▶ **WORK TASK**:
Check each line of the data below for the word "Hwait", then extract the ones that have it.

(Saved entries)
(* ===== verification/Barrier.v ===== *)
(** * A barrier from a mutex and a condition variable
    (user/src/bin/barrier_condvar.rs)

    Threads print in phases and meet at a barrier between two of them.  The
    mutexes of this program are spinning ones: the step of a thread that finds one
    locked changes nothing.  A call is a step, a print is a step, and so is each
    statement under the mutex; the barriers exist when the threads start. *)

From S2P Require Import Prelude Scheduler Processor Sync Threads UserSync.
From stdpp Require Import relations sets sorting.
Open Scope Z_scope.

Definition THREAD_NUM : nat := 3.
Definition PRINTS : nat := 300.

Record Barrier := mkBarrier { locked : bool; condvar : CondvarInner; count : Z }.

Definition Barrier_new : Barrier := mkBarrier false Condvar_new 0.

Inductive Pc :=
  | printing (left : nat)   (* [for _ in 0..300], [left] to go *)
  | lock                    (* [mutex_lock] *)
  | increment               (* [*count = *count + 1] *)
  | compare                 (* [if *count == THREAD_NUM] *)
  | wait                    (* [condvar_wait], up to its sleep *)
  | relock                  (* the end of [condvar_wait] *)
  | signal                  (* [condvar_signal], in either branch *)
  | unlock                  (* [mutex_unlock] *)
  | finished
  | panicked.

#[export] Instance Pc_eq_dec : EqDecision Pc.
Proof. solve_decision. Defined.

(** A thread has passed [phase] barriers. *)
Record Local := mkLocal { phase : nat; pc : Pc }.

Definition goto (p : Pc) (l : Local) : Local := mkLocal (phase l) p.

(** The barriers, in the order they are met, and the phases of the letters
    printed. *)
Record Shared := mkShared { barriers : list Barrier; output : list nat }.

Definition put_barrier (k : nat) (b : Barrier) (m : Shared) : Shared := mkShared (<[k := b]> (barriers m)) (output m).

Section Threads.
Context (N n : nat).

(** A statement of [Barrier::block]. *)
Definition block_step (id : nat) (p : Pc) (b : Barrier) : Pc * Barrier :=
  match p with
  | lock => if locked b then (lock, b) else (increment, mkBarrier true (condvar b) (count b))
  | increment => (compare, mkBarrier (locked b) (condvar b) (usize_wrap (count b + 1)))
  | compare => (if count b =? Z.of_nat N then signal else wait, b)
  | wait => (relock, mkBarrier false (condvar_wait (Z.of_nat id) (condvar b)) (count b))
  | relock => if locked b then (relock, b) else (signal, mkBarrier true (condvar b) (count b))
  | signal => (unlock, mkBarrier (locked b) (condvar_signal (condvar b)) (count b))
  | _ => (p, b)
  end.

Definition asleep (id : nat) (m : Shared) : bool := existsb (fun b => in_queue id (cv_wait_queue (condvar b))) (barriers m).

(** [thread_fn]. *)
Definition step (id : nat) (l : Local) (m : Shared) : option (Local * Shared) :=
  if asleep id m then None
  else
    match pc l with
    | printing (S r) => Some (goto (printing r) l, mkShared (barriers m) (output m ++ [phase l]))
    | printing O => Some (goto (if (phase l <? length (barriers m))%nat then lock else finished) l, m)
    | unlock =>
        match barriers m !! phase l with
        | Some b => Some (mkLocal (S (phase l)) (printing n), put_barrier (phase l) (mkBarrier false (condvar b) (count b)) m)
        | None => Some (goto panicked l, m)
        end
    | finished => None
    | panicked => None
    | p =>
        match barriers m !! phase l with
        | Some b => let '(p', b') := block_step id p b in Some (goto p' l, put_barrier (phase l) b' m)
        | None => Some (goto panicked l, m)
        end
    end.

(** [N] threads and [K] barriers. *)
Definition start (K : nat) : Config :=
  mkConfig (mkShared (replicate K Barrier_new) []) (replicate N (mkLocal 0 (printing n))).

Abbreviation config := (Config (Mem := Shared) (Loc := Local)) (only parsing).

(** ** Who is where *)

Definition ones (b : bool) : Z := if b then 1 else 0.

Definition holds (p : Pc) : bool := match p with increment | compare | wait | signal | unlock => true | _ => false end.
Definition behind (p : Pc) : bool := match p with compare | wait | relock | signal | unlock => true | _ => false end.

(** The thread has the mutex of barrier [k]; it has been counted there. *)
Definition has_lock (k : nat) (l : Local) : bool := (phase l =? k)%nat && holds (pc l).
Definition arrived (k : nat) (l : Local) : bool := (k <? phase l)%nat || (phase l =? k)%nat && behind (pc l).

Definition f_lock (k : nat) (_ : nat) (l : Local) : Z := ones (has_lock k l).
Definition f_arrived (k : nat) (_ : nat) (l : Local) : Z := ones (arrived k l).

(** The letters of phase [k] a thread has still to print. *)
Definition f_print (k : nat) (_ : nat) (l : Local) : Z :=
  if (phase l <? k)%nat then Z.of_nat n
  else match pc l with printing r => if (phase l =? k)%nat then Z.of_nat r else 0 | _ => 0 end.

(** The thread will signal barrier [k], unless it sleeps. *)
Definition will_signal (k : nat) (l : Local) : bool :=
  (phase l =? k)%nat && match pc l with compare | relock | signal => true | _ => false end.

(** The thread has seen the barrier open. *)
Definition through (k : nat) (l : Local) : bool :=
  (k <? phase l)%nat || (phase l =? k)%nat && match pc l with relock | signal | unlock => true | _ => false end.

Definition queue (b : Barrier) : list Z := cv_wait_queue (condvar b).

Record barrier_ok (c : config) (k : nat) (b : Barrier) : Prop := {
  b_queue : exists q, queue b = Z.of_nat <$> q /\ NoDup q;
  b_sleepers t : in_queue t (queue b) = true -> exists l, locals c !! t = Some l /\ phase l = k /\ pc l = relock;
  b_locked : ones (locked b) = zsum_with (f_lock k) (locals c);
  b_count : count b = zsum_with (f_arrived k) (locals c);
  b_waiting t l : locals c !! t = Some l -> phase l = k -> pc l = wait -> count b < Z.of_nat N;
  b_open t l : locals c !! t = Some l -> through k l = true -> in_queue t (queue b) = false -> count b = Z.of_nat N;
  b_signal : count b = Z.of_nat N -> queue b <> [] -> exists t l, locals c !! t = Some l /\ will_signal k l = true /\ in_queue t (queue b) = false
}.

Record Inv (K : nat) (c : config) : Prop := {
  i_threads : length (locals c) = N;
  i_barriers : length (barriers (shared c)) = K;
  i_barrier k b : barriers (shared c) !! k = Some b -> barrier_ok c k b;
  i_phase t l : locals c !! t = Some l -> (phase l <= K)%nat /\ (behind (pc l) || holds (pc l) || bool_decide (pc l = lock) = true -> (phase l < K)%nat) /\
    pc l <> panicked /\ (pc l = finished -> phase l = K);
  i_sorted : StronglySorted le (output (shared c));
  i_letters x : x ∈ output (shared c) -> exists t l, locals c !! t = Some l /\ (x <= phase l)%nat;
  i_printed k : (k <= K)%nat -> Z.of_nat (length (filter (fun x => x = k) (output (shared c)))) + zsum_with (f_print k) (locals c) = Z.of_nat N * Z.of_nat n
}.

Lemma barrier_asleep_false id m : asleep id m = false <-> forall k b, barriers m !! k = Some b -> in_queue id (queue b) = false.
Proof.
  unfold asleep. induction (barriers m) as [|b bs IH]; cbn; [done|]. rewrite orb_false_iff, IH. split.
  - intros [H1 H2] [|k] b' E; cbn in E; [by injection E as <-|by eapply H2].
  - intros H. split; [by apply (H 0%nat)|]. intros k b' Hg. by apply (H (S k)).
Qed.

Lemma barrier_asleep_true id m : asleep id m = true <-> exists k b, barriers m !! k = Some b /\ in_queue id (queue b) = true.
Proof.
  split.
  - unfold asleep. intros (b & Hin & Hq)%existsb_exists. apply list_elem_of_In, list_elem_of_lookup_1 in Hin as [k Hk]. eauto.
  - intros (k & b & Hk & Hq). destruct (asleep id m) eqn:E; [done|]. rewrite barrier_asleep_false in E. by rewrite (E k b Hk) in Hq.
Qed.

Lemma f_lock_bounds k t l : 0 <= f_lock k t l <= 1. Proof. unfold f_lock, ones. by destruct (has_lock k l). Qed.
Lemma f_arrived_bounds k t l : 0 <= f_arrived k t l <= 1. Proof. unfold f_arrived, ones. by destruct (arrived k l). Qed.
Lemma f_print_nonneg k t l : 0 <= f_print k t l. Proof. unfold f_print. repeat case_match; lia. Qed.

(** The queue and the count stay. *)
Lemma barrier_still c k b b' id l l' m : barrier_ok c k b -> locals c !! id = Some l -> in_queue id (queue b) = false ->
  queue b' = queue b -> count b' = count b -> ones (locked b') + ones (has_lock k l) = ones (locked b) + ones (has_lock k l') ->
  arrived k l' = arrived k l -> (phase l' = k -> pc l' = wait -> count b < Z.of_nat N) -> (through k l' = true -> count b = Z.of_nat N) ->
  (will_signal k l = true -> count b = Z.of_nat N -> will_signal k l' = true \/ queue b = [] \/ exists t lt, t <> id /\ locals c !! t = Some lt /\ will_signal k lt = true /\ in_queue t (queue b) = false) ->
  barrier_ok (mkConfig m (<[id := l']> (locals c))) k b'.
Proof.
  intros [] Hl Hq Eq Ec Hlock Harr Hwait Hopen Hsig. pose proof (lookup_lt_Some _ _ _ Hl) as Hlt. split; cbn [locals]; rewrite ?Eq, ?Ec.
  - done.
  - intros t Ht. destruct (b_sleepers0 t Ht) as (lt & Hlt' & Hp). exists lt. by rewrite list_lookup_insert_ne by congruence.
  - rewrite (zsum_with_insert _ _ _ _ _ Hl). unfold f_lock at 2 3. lia.
  - rewrite (zsum_with_insert _ _ _ _ _ Hl). unfold f_arrived at 2 3. rewrite Harr. lia.
  - intros t lt Ht Hph Hp. destruct (insert_lookup_cases _ _ _ _ _ _ Hl Ht) as [[_ ->]|[_ ?]]; [by apply Hwait|by eapply b_waiting0].
  - intros t lt Ht Hth Hqt. destruct (insert_lookup_cases _ _ _ _ _ _ Hl Ht) as [[_ ->]|[_ ?]]; [by apply Hopen|by eapply b_open0].
  - intros Hc Hne. destruct (b_signal0 Hc Hne) as (t & lt & Hlt' & Hw & Hqt). destruct (decide (t = id)) as [->|Hnt].
    + rewrite Hl in Hlt'. injection Hlt' as <-. destruct (Hsig Hw Hc) as [Hw'|[?|(u & lu & Hu & Hlu & Hwu & Hqu)]]; [|done|].
      * exists id, l'. by rewrite list_lookup_insert_eq.
      * exists u, lu. by rewrite list_lookup_insert_ne.
    + exists t, lt. by rewrite list_lookup_insert_ne.
Qed.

▶ **TASK SOLUTION**:
  intros [] Hl Hq Eq Ec Hlock Harr Hwait Hopen Hsig. pose proof (lookup_lt_Some _ _ _ Hl) as Hlt. split; cbn [locals]; rewrite ?Eq, ?Ec.
  - intros t lt Ht Hph Hp. destruct (insert_lookup_cases _ _ _ _ _ _ Hl Ht) as [[_ ->]|[_ ?]]; [by apply Hwait|by eapply b_waiting0].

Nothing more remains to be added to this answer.